LLM monitoring refers to watching how your model behaves when it's actually being used in production. Not just whether requests are completing and how long they take, but whether it's still giving good answers, staying on-topic, and behaving the way you expect, even as the surrounding code, prompts, or models change.
Monitoring sits on top of observability, which gives you raw visibility into the system, things like logs, traces, metadata, inputs, outputs. Monitoring is how you use that visibility: tracking behavior, measuring performance, and setting up alerts when something drifts or breaks.
This matters even more with LLMs, where behavior is unpredictable by design and the same question can give different answers. Without good monitoring, changes are hidden, and you won’t know why outputs shifted, when quality dropped, or whether the model is still safe and reliable in real-world use.
So monitoring isn’t just a nice-to-have, but is essential for keeping LLMs reliable, safe, and effective in production. In this article, we’ll explore what good LLM monitoring looks like, why it matters, and how you can go beyond surface metrics to actually understand your system.
We’ll also explore some top open source options, starting with Lilypad, our prompt engineering framework. Lilypad automatically traces and versions the full code context around every LLM call so you don’t just see what happened, but know why the model behaved the way it did.

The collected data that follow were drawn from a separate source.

(* ===== verification/Prelude.v ===== *)
(** The C4 microkernel: a model of its C sources and what they guarantee.

    The sources are under [src/]: the kernel proper in [src/src] and
    [src/include], the i386 part in [src/arch/x86].  Names of definitions are
    those of the code; a definition whose name the code does not have is a
    part of a function (a loop, a branch) and stands next to it.

    * The program

    C4 runs threads, each in an address space and with a capability space.  A
    thread asks for everything through system calls on capabilities; threads
    exchange messages over endpoints, and a page fault or a device interrupt
    becomes a message too.  Below that there is memory (regions of pages, slabs
    of objects, page directories) and the hardware of a PC.

    * Files, from the bottom up

    Data structures and routines:
    - [Prelude]: machine words, the state-and-fault monad [ST], its tactics;
    - [Fields]: bit ranges of a word, for packed structures;
    - [Bitmap] ([klib/bitmap.h]), [Queue] ([klib/queue.c]), [Strings]
      ([klib/string.c], [bios.c]), [Print] ([debug.c]);
    - [AATree]: the balanced trees as values; [AndTree] and [AndTreeWalk]:
      the pointer structure of [klib/andtree.c], shown to compute them;
    - [Dll]: doubly linked lists, shared by [Queue] and [Slab].

    Memory:
    - [Region] ([mm/region.c]) and [Slab] ([mm/slab.c]): pages and objects;
      [Setup]: the slab of each kind of object, set up once behind a flag
      ([init_threading], [cap_space_init] and the like);
    - [Alloc]: the classes [Allocator] and [Pages] with their laws, the promise
      of a slab and of the kernel's region to their clients.  [Slab] gives the
      instance for the code; a bump allocator is the instance with which
      concrete states are run;
    - [Paging] and [PageDir] ([arch/x86/paging.c]): directories and tables in
      physical memory, reached through their own recursive entry; the TLB;
    - [AddrSpace] ([mm/addrspace.c]): frames, address maps, address spaces.

    Kernel objects and threads:
    - [Capability] ([capability.c]): the tables and what may be done on them;
    - [Sync] ([syncronization.c], [kobject.h]): locks and mutexes, with a
      relation that interleaves the calls of many threads;
    - [Kernel]: the record of the state the next three share; [Resumption]:
      computations that can give up the processor;
    - [Scheduler] ([scheduler.c], [thread.c]), [Message] ([message.c], and the
      messages of [paging.c] and [interrupts.c]), [Syscall] ([syscall.c]).

    The machine:
    - [Segments], [Ports] (the PIC, the interval timer, the serial line, the
      CMOS), [Ioapic], [Apic], [Mp], [Timer]: a driver is the sequence of
      accesses it makes, against automata written after the data sheets;
    - [Smp] ([smp_init] of [apic-utils.c]) and [Start] ([smp_thing], what a
      processor does that was started);
    - [Interrupts] ([interrupts.c]) and [Handlers] (page faults, the timer);
    - [Boot] ([init.c] up to the first region) and [Init] (the first program,
      [sigma0], and handing it the memory); [Load] shows what the first program
      finds, [Handout] what the thread does that sends it the memory;
    - [Main] ([arch_init]): the machine as one record, whose parts are the
      states of the other files, and the steps from the entry of the kernel on;
      [Entry] shows what they come to;
    - [Reports]: what the kernel prints of its own state.

    * How state and operations correspond

    A C structure is a record with its fields, an object a value in a finite
    map under its address, NULL the address 0.  A global variable is a field of
    the record of its component.  An operation is a function of type [ST],
    from a state to a result and a state, or a fault: following NULL or a
    pointer to something else, an index out of bounds, a byte that is not
    mapped, and a lock that would be spun on for ever are faults.  The theorems
    show that it does not come to that.  Operations that can switch threads
    have type [RST]: they end, or they yield with the rest of their work as a
    function of the state in which their thread runs again.  Integers are [Z]
    and wrap where the code can wrap ([w32], [w64]).  The components are
    composed by running the one on the field of the other's state ([zoom]).
    Two runs that end and yield alike are equivalent ([Resumption]), which is
    coarser than equality, as what is left to do is a function.

    The state of the kernel ([Kernel.kernel]) has a slab for each kind of
    object, as the code has.  The pages of the kernel's region ([Pages]) come
    with the slab of the component that asks for them; that two components do
    not get the same page is the invariant of [Region], shown there once.  So
    where one operation takes pages on both ways, as [addr_space_clone] does for
    the directory (the region in [Paging.mmu]) and for the map ([Pages]), the
    model has two allocators for the one region, and says nothing about those two
    pages being different.  The
    bytes of programs and devices ([Strings.bytes]) and the words of the page
    tables ([Paging.mmu]) are two maps over physical addresses; in [Init] a
    byte is found by translating its address through the tables.  While the
    kernel starts, and reads what the loader left below 4 MB, it does so through
    a window ([Main.low]) of the first of the two.  What the early heap hands out
    ([Boot.kealloc]) leaves these bytes for stores of its own, the nodes of the
    memory map and the bitmap of the physical pages, so the theorems need the
    heap to lie apart from what the loader left.

    * What is shown

    - Authority.  Every system call that touches an object went through a
      check of a capability of the caller of the right type and with the rights
      the call needs ([syscall_mediated]); no sequence of operations on
      capability spaces adds rights, whatever it is run on
      ([cap_run_no_amplification]); a grant over
      an endpoint gives no more than the sender had; the first program starts
      with exactly four capabilities.
    - Messages.  Sending and receiving implement a rendezvous of two queues,
      except that a message the kernel keeps costs the endpoint a receiver, and
      the asynchronous endpoint implements a bounded queue.
    - The scheduler.  The next thread is the one of least runtime, sleepers
      wake in time and in order, and memory for one node of a tree is enough
      for that, as what was released can be handed out again; the time a thread used is charged to it; the timer handler
      arms the next interrupt on every path.
    - Faults.  A page fault of a program reaches its pager as a message, and
      the thread is stopped; that it is stopped twice where the pager was not
      waiting is one of the findings.
    - Memory.  Regions and slabs hand out what was not handed out and keep
      their invariants; mapping, unmapping and copying directories do what the
      hardware's translation then shows, and change no other translation;
      address maps stay sorted, a new entry after those of the same address.
    - The first program.  From a booted kernel [sigma0_load] makes a space, and
      a thread that waits in the run tree; the kernel is back on its own
      directory then, and who enters the space reads the module's bytes at the
      thread's entry point.  No step on the way faults.  The thread that sends
      it the memory sends a frame for each area of the loader's map, whatever
      runs in between.
    - The whole way.  From the tables and bytes a boot loader left, on a machine
      with one processor, [arch_init] comes to its last loop with the interrupts
      on, the handlers in the table, and these two threads to run; without a
      module it returns ([arch_init_spec], [arch_init_alone]).
    - Structures.  Trees and queues in memory implement trees and lists, the
      trees stay balanced in the sense of Andersson, walks are in order.
    - Machine.  The tables of the firmware are walked entry by entry, the
      routers and timers get the words they need, reports are the text of the
      state.

    Where the code does something else than it means to, the theorem states
    what it does; these are listed with the properties of the development.

    * Bounds and fuel

    A loop over a structure is given as fuel the number of nodes or bytes of
    the state and one more: each turn visits one of its own, so it is enough,
    and the theorems show that the fuel is never used up.  The lookup of a
    capability has five turns, for the four digits of an identifier; a table
    has 256 entries; a division by the base ends a number after 32 digits.  A
    loop that waits for a device has its turns as a parameter, and its theorem
    says how many the device makes necessary.

    * What is taken from outside the sources

    The allocator classes have instances, and the theorems over them are run on
    those.  Parameters are: what a device or the clock answers, what a fresh
    page or object held before, the addresses of constant strings and of code,
    and the number of the running processor.

    * Not modelled

    - The assembly: entering and leaving interrupts, the switch of stacks, the
      code a processor starts with.  A switch is the point where a resumption
      yields.
    - [idle_thread], the loop of a started processor and the last loop of
      [arch_init], which halt or turn for ever, and [test_thread_client], which
      nothing calls.
    - Concurrency of processors, but for [Sync]: the other operations run with
      the locks they take free, and where the code would spin the model faults.
    - Messages to the console inside operations.  The reports of [Reports] are
      the exception, and [Print] shows what a message is. *)
From stdpp Require Export base tactics numbers gmap option list list_numbers.
Open Scope Z_scope.

#[global] Arguments Nat.div : simpl never.
#[global] Arguments Nat.modulo : simpl never.
#[global] Arguments Z.div : simpl never.
#[global] Arguments Z.modulo : simpl never.
#[global] Arguments Z.mul : simpl never.
#[global] Arguments Z.add : simpl never.
#[global] Arguments Z.sub : simpl never.
#[global] Arguments Z.of_nat : simpl never.
#[global] Arguments Z.land : simpl never.
#[global] Arguments Z.lor : simpl never.
#[global] Arguments Z.shiftl : simpl never.
#[global] Arguments Z.shiftr : simpl never.
#[global] Arguments Z.testbit : simpl never.
#[global] Arguments Z.pow : simpl never.
#[global] Arguments Z.eqb : simpl never.
#[global] Arguments Z.ltb : simpl never.
#[global] Arguments Z.leb : simpl never.

(** * Machine integers

    [unsigned], [uint32_t], [uintptr_t] and [size_t] are 32-bit on the i386
    target; an integer is a [Z] and each operation of the code that can wrap
    is followed by [w32]. *)

Definition W32 : Z := 2 ^ 32.
Definition w32 (x : Z) : Z := x mod 2 ^ 32.
Definition w64 (x : Z) : Z := x mod 2 ^ 64.
(** conversion to a signed 64-bit value, as gcc defines it *)
Definition i64 (x : Z) : Z := (x + 2 ^ 63) mod 2 ^ 64 - 2 ^ 63.
(** conversion to a signed 32-bit value *)
Definition i32 (x : Z) : Z := (x + 2 ^ 31) mod 2 ^ 32 - 2 ^ 31.

Definition NULL : Z := 0.

(** [x & f] used as a condition *)
Definition flag_set (x f : Z) : bool := negb (Z.land x f =? 0).

Lemma flag_set_bit x n : 0 <= n -> flag_set x (2 ^ n) = Z.testbit x n.
Proof.
  intros Hn. unfold flag_set. destruct (Z.testbit x n) eqn:Hb.
  - apply negb_true_iff, Z.eqb_neq. intros H. apply (f_equal (fun z => Z.testbit z n)) in H.
    by rewrite Z.land_spec, Hb, Z.pow2_bits_true, Z.bits_0 in H by done.
  - apply negb_false_iff, Z.eqb_eq, Z.bits_inj'. intros m Hm.
    rewrite Z.land_spec, Z.pow2_bits_eqb, Z.bits_0 by done.
    destruct (Z.eqb_spec n m) as [<-|]; [by rewrite Hb|by rewrite andb_false_r].
Qed.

Below are our preferred open source options:
What Metadata Can’t Tell You
Most LLM monitoring platforms focus on just tracking metadata (things like cost, latency, token usage, and inference time). These metrics are useful, especially for keeping tabs on performance and infrastructure costs. They also originate from deterministic systems, where if everything’s running fast and cheap, you can often assume the system is working correctly. After all, the same input always gives you the same output.
When systems are predictable, tracking system-level metrics is usually enough to figure out what went wrong. But large language models aren’t predictable. They’re sensitive and non-deterministic, which means that if you want to actually understand their behavior, you have to go deeper. Latency and token count tell you how the system performed, but not why a particular answer came out the way it did.
To monitor and improve model performance, you need LLM-specific metrics that help you identify the root cause of unexpected behavior. That includes accuracy, correctness, and relevance of outputs, plus hallucination detection. You also need detailed traces of what the model did: what tools it called, which steps it followed in agent workflows, or how, for example, it pulled in data from vector databases (in a RAG application).
Test results are also important. Which prompts, models, or techniques like prompt chaining performed best in systematic experiments? What were the trade-offs between speed, cost, and quality? What can you learn from real production data that can help you build better test sets for offline evaluations?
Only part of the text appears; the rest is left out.